How does the proposed rule affect Big Tech and other non-bank digital payment applications providers?
The proposed rule would not impose new substantive consumer protection requirements or alter the scope of the CFPB’s current regulatory and enforcement authorities. non-bank covered entities are generally subject to the CFPB’s regulatory and enforcement authority regardless of whether they were subject to the bureau’s supervisory authority.
However, this proposed rule would bring those non-bank covered persons under the supervisory umbrella of the CFPB and enhance supervision of their digital payment applications products.
If the proposed rule is finalized, what does CFPB supervision entail?
According to the CFPB, supervised entities will be subject to a comprehensive, ongoing process of pre-examination scoping and review of information, data analysis and on-site examinations. CFPB supervision will also include regular communication with supervised entities and prudential regulators.
Non-bank covered persons will also be subject to a risk-based supervision program that will include conducting individual examinations and may also include reporting requirements for businesses to support the CFPB in determining what businesses need greater focus.
What could the examination process look like?
According to the proposed rule, the examination process generally proceeds as follows:
- CFPB examiners contact the entity for an initial conference with management and often request records and other information.
- The CFPB reviews the components of the supervised entity’s compliance management system.
- The CFPB discusses with the management the entity’s compliance policies, processes and procedures; reviews documents and records, tests transactions and accounts for compliance; and evaluates the entity’s compliance management system.
- The CFPB may request information from supervised entities prior to or without conducting examinations.
In addition to the examination process described above, the CFPB may conduct other supervisory activities, such as periodic monitoring.
Considerations for the examination process
To prepare for a potential examination process, as described above, non-bank covered entities that fall within the scope of the proposed rule should consider the following:
- Prepare for initial contact and information request:
- Be prepared for initial communication from CFPB examiners and plan to schedule a comprehensive conference with the management team.
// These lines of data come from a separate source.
Definition hasReasonableIconSize (node : SceneNode) : bool :=
  let minSize := 12%float in
  let maxSize := 48%float in
  (minSize <=? node_width node)%float && (node_width node <=? maxSize)%float
  && (minSize <=? node_height node)%float && (node_height node <=? maxSize)%float.

(** One turn of the loop of [getIconNodes]. *)
Definition icon_step (iconNodes : list SceneNode) (node : SceneNode) : list SceneNode :=
  if is_frame_type (node_type node) && is24x24Frame node && hasVectorContent node
  then (iconNodes ++ [node])%list
  else if String.eqb (node_type node) "VECTOR" && hasReasonableIconSize node
  then (iconNodes ++ [node])%list
  else if String.eqb (node_type node) "BOOLEAN_OPERATION" && hasReasonableIconSize node
  then (iconNodes ++ [node])%list
  else if is_frame_type (node_type node) && hasVectorContent node
          && hasReasonableIconSize node
  then (iconNodes ++ [node])%list
  else iconNodes.

Definition getIconNodes (nodes : list SceneNode) : list SceneNode :=
  fold_left icon_step nodes [].

(** [node.strokes && node.strokes.length > 0] *)
Definition has_strokes (node : SceneNode) : bool :=
  match node_strokes node with
  | Some paints => (0 <? List.length paints)%nat
  | None => false
  end.

(** ['children' in node && node.children && node.children.length > 0] *)
Definition has_children (node : SceneNode) : bool :=
  match node_children node with
  | Some kids => (0 <? List.length kids)%nat
  | None => false
  end.

Record Analysis : Type := mkAnalysis {
  needsFlattening : bool;
  flatteningReason : string
}.

(** [flatteningReason ? `${flatteningReason}, ${more}` : alone] *)
Definition add_reason (a : Analysis) (more alone : string) : Analysis :=
  mkAnalysis true (if truthy (flatteningReason a)
                   then flatteningReason a ++ ", " ++ more
                   else alone).

(** The branch of a frame, a component or an instance. *)
Definition frame_analysis (kids : list SceneNode) : Analysis :=
  let vectorChildren :=
    filter (fun child => String.eqb (node_type child) "VECTOR"
                         || String.eqb (node_type child) "BOOLEAN_OPERATION"
                         || String.eqb (node_type child) "LINE") kids in
  let a :=
    if (1 <? List.length vectorChildren)%nat then
      mkAnalysis true ("Multiple vector elements ("
                       ++ show_N (N.of_nat (List.length vectorChildren)) ++ ")")
    else match vectorChildren with
         | [singleVector] =>
             if String.eqb (node_type singleVector) "VECTOR" && has_strokes singleVector
             then mkAnalysis true "Single vector with strokes"
             else if String.eqb (node_type singleVector) "LINE" && has_strokes singleVector
             then mkAnalysis true "Single line with strokes"
             else mkAnalysis false EmptyString
         | _ => mkAnalysis false EmptyString
         end in
  let hasNestedGroups := existsb has_children kids in
  if hasNestedGroups then add_reason a "nested groups" "Nested groups" else a.

(** The branch of a vector or of a boolean operation. *)
Definition shape_analysis (node : SceneNode) (strokes_reason children_reason : string)
  : Analysis :=
  let a := if has_strokes node then mkAnalysis true strokes_reason
           else mkAnalysis false EmptyString in
  if has_children node then add_reason a "has children" children_reason else a.

(** The analysis of one node; reading the children of a frame that has
    none is a [TypeError], which the loop catches by dropping the node. *)
Definition analyse (node : SceneNode) : Completion Analysis :=
  if is_frame_type (node_type node) then
    match node_children node with
    | Some kids => Normal (frame_analysis kids)
    | None => Throw TypeError
    end
  else if String.eqb (node_type node) "VECTOR" then
    Normal (shape_analysis node "Vector with strokes" "Vector with children")
  else if String.eqb (node_type node) "BOOLEAN_OPERATION" then
    Normal (shape_analysis node "Boolean operation with strokes"
                           "Boolean operation with children")
  else if String.eqb (node_type node) "LINE" then
    Normal (if has_strokes node then mkAnalysis true "Line with strokes"
            else mkAnalysis false EmptyString)
  else Normal (mkAnalysis false EmptyString).

(** The flag of the icon in the main thread: what the icon processor says,
    overridden after the analysis. *)
Definition overridden (node : SceneNode) (needsFlattening isSinglePath : bool) : bool :=
  let isSingleNode := String.eqb (node_type node) "VECTOR"
                      || String.eqb (node_type node) "BOOLEAN_OPERATION"
                      || String.eqb (node_type node) "LINE" in
  if needsFlattening then
    if negb isSingleNode || negb isSinglePath then false else isSinglePath
  else isSinglePath.

(** [ReactIconRenderer]: the component file, or one comment line when the
    icon processor throws. *)
Definition ReactIconRenderer (domParser : option DomParser)
    (svgContent iconName : JsValue) : string :=
  match processSvgToReact domParser svgContent iconName with
  | Normal processedIcon => reactCode processedIcon
  | Throw error => "// Error processing icon: " ++ ToString iconName
  end.

(** Sample nodes. *)
Definition arrow_vector : SceneNode :=
  mkSceneNode "VECTOR" "arrow" 16 16 (Some []) None.

Definition stroked_vector : SceneNode :=
  mkSceneNode "VECTOR" "stroke" 16 16 (Some ["SOLID"]) None.

Definition arrow_frame : SceneNode :=
  mkSceneNode "FRAME" "arrow-right" 24 24 (Some []) (Some [arrow_vector]).

Definition busy_frame : SceneNode :=
  mkSceneNode "COMPONENT" "busy" 24 24 (Some [])
              (Some [arrow_vector; stroked_vector]).

End Selection.

(** ** The alias field of the panel

    The text field shows [aliases.join(', ')], the description written to
    the component is the same text, and every edit is read back by
    [handleAliasesChange]. *)

Module Ui.

Import JsStr.

(** [value.split(',').map(alias => alias.trim()).filter(Boolean)] *)
Definition handleAliasesChange (value : string) : list string :=
  filter truthy (map trim (split "," value)).

(** [aliases.join(', ')] *)
Definition aliasesText (aliases : list string) : string := join ", " aliases.

End Ui.

(** ** Vocabulary of the further statements *)

Module Statements.

Import JsStr Dom JsNum Js Svgr Flatten.

(** The characters of a string. *)
Definition chars (s : string) : list ascii := list_ascii_of_string s.

(** An attribute name as a document can spell it: not empty, without white
    space, double quote or apostrophe. *)
Definition plain_name (name : string) : Prop :=
  name <> EmptyString /\
  forall c, In c (chars name) ->
            is_space c = false /\ c <> quote_char /\ c <> apostrophe_char.

(** An attribute value without double quote. *)
Definition unquoted (value : string) : Prop :=
  forall c, In c (chars value) -> c <> quote_char.

(** The text of an attribute of an element. *)
Definition att_text (attr : string * string) : string := att (fst attr) (snd attr).

(** The non-empty [d] attributes of a list of elements, in order. *)
Definition d_values (elements : list Element) : list string :=
  flat_map (fun element =>
              match getAttribute element "d" with
              | Some pathData => if truthy pathData then [pathData] else []
              | None => []
              end) elements.

(** The name without its suffix. *)
Definition pascal (filename : string) : string :=
  join EmptyString (map capitalize (split "-" filename)).

(** Two paths, a filled circle and a helper plate. *)
Definition second_path : Element :=
  mkElement "path" [("d", "M5 6h14"); ("fill", "#000000")] [].

Definition filled_circle : Element :=
  mkElement "circle" [("cx", "12"); ("cy", "12"); ("r", "3"); ("fill", "#000000")] [].

Definition plate : Element :=
  mkElement "rect" [("width", "24"); ("height", "24"); ("fill", "white")] [].

Definition two_paths_markup : string :=
  Samples.svg_open
  ++ "<rect " ++ att "width" "24" ++ " " ++ att "height" "24" ++ " " ++ att "fill" "white" ++ "/>"
  ++ "<path " ++ att "d" "M5 12h14" ++ " " ++ att "fill" "#000000" ++ "/>"
  ++ "<circle " ++ att "cx" "12" ++ " " ++ att "cy" "12" ++ " " ++ att "r" "3" ++ " "
  ++ att "fill" "#000000" ++ "/>"
  ++ "<path " ++ att "d" "M5 6h14" ++ " " ++ att "fill" "#000000" ++ "/>"
  ++ "</svg>".

Definition two_paths_tree : Element :=
  mkElement "svg" [("viewBox", "0 0 24 24")]
    [plate; Samples.filled_path; filled_circle; second_path].

Definition two_paths_parser : DomParser := fun markup =>
  if String.eqb markup two_paths_markup then Some two_paths_tree
  else Samples.sample_parser markup.

(** A rectangle with a stroke thinner than its sides. *)
Definition framed_rect : Element :=
  mkElement "rect"
    [("x", "2"); ("y", "3"); ("width", "10"); ("height", "6"); ("stroke", "#000");
     ("stroke-width", "2")] [].

End Statements.

(** * Properties *)

Import JsStr Dom JsNum Js Regex Svgr Samples.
- Ensure that all requested records and information are readily accessible and well-organized for CFPB submission.
- Review and strengthen compliance management system (CMS):
- Conduct an internal review of your existing compliance policies, processes and procedures, and update and strengthen as necessary to align with CFPB standards.
- Maintain detailed and accurate records of all compliance-related activities, and ensure that documentation is complete, up-to-date and easily retrievable.
- Prepare for in-depth evaluations:
- Regularly conduct internal audits and reviews of transactions and accounts to ensure compliance with CFPB regulations.
- Implement testing procedures for transactions and accounts to identify and rectify any compliance issues proactively.
- Continuously evaluate and improve compliance management systems based on internal assessments and feedback from the CFPB.
- Be proactive in information sharing:
- Proactively identify information that the CFPB might request, and prepare to share this information even if an examination is not currently scheduled.
What happens next?
The comment period for the proposed rule closed on January 8, 2024, and the CFPB has not officially released a timeline for when the final rule will be issued. However, media sources are speculating that the rule will be finalized in fall 2024.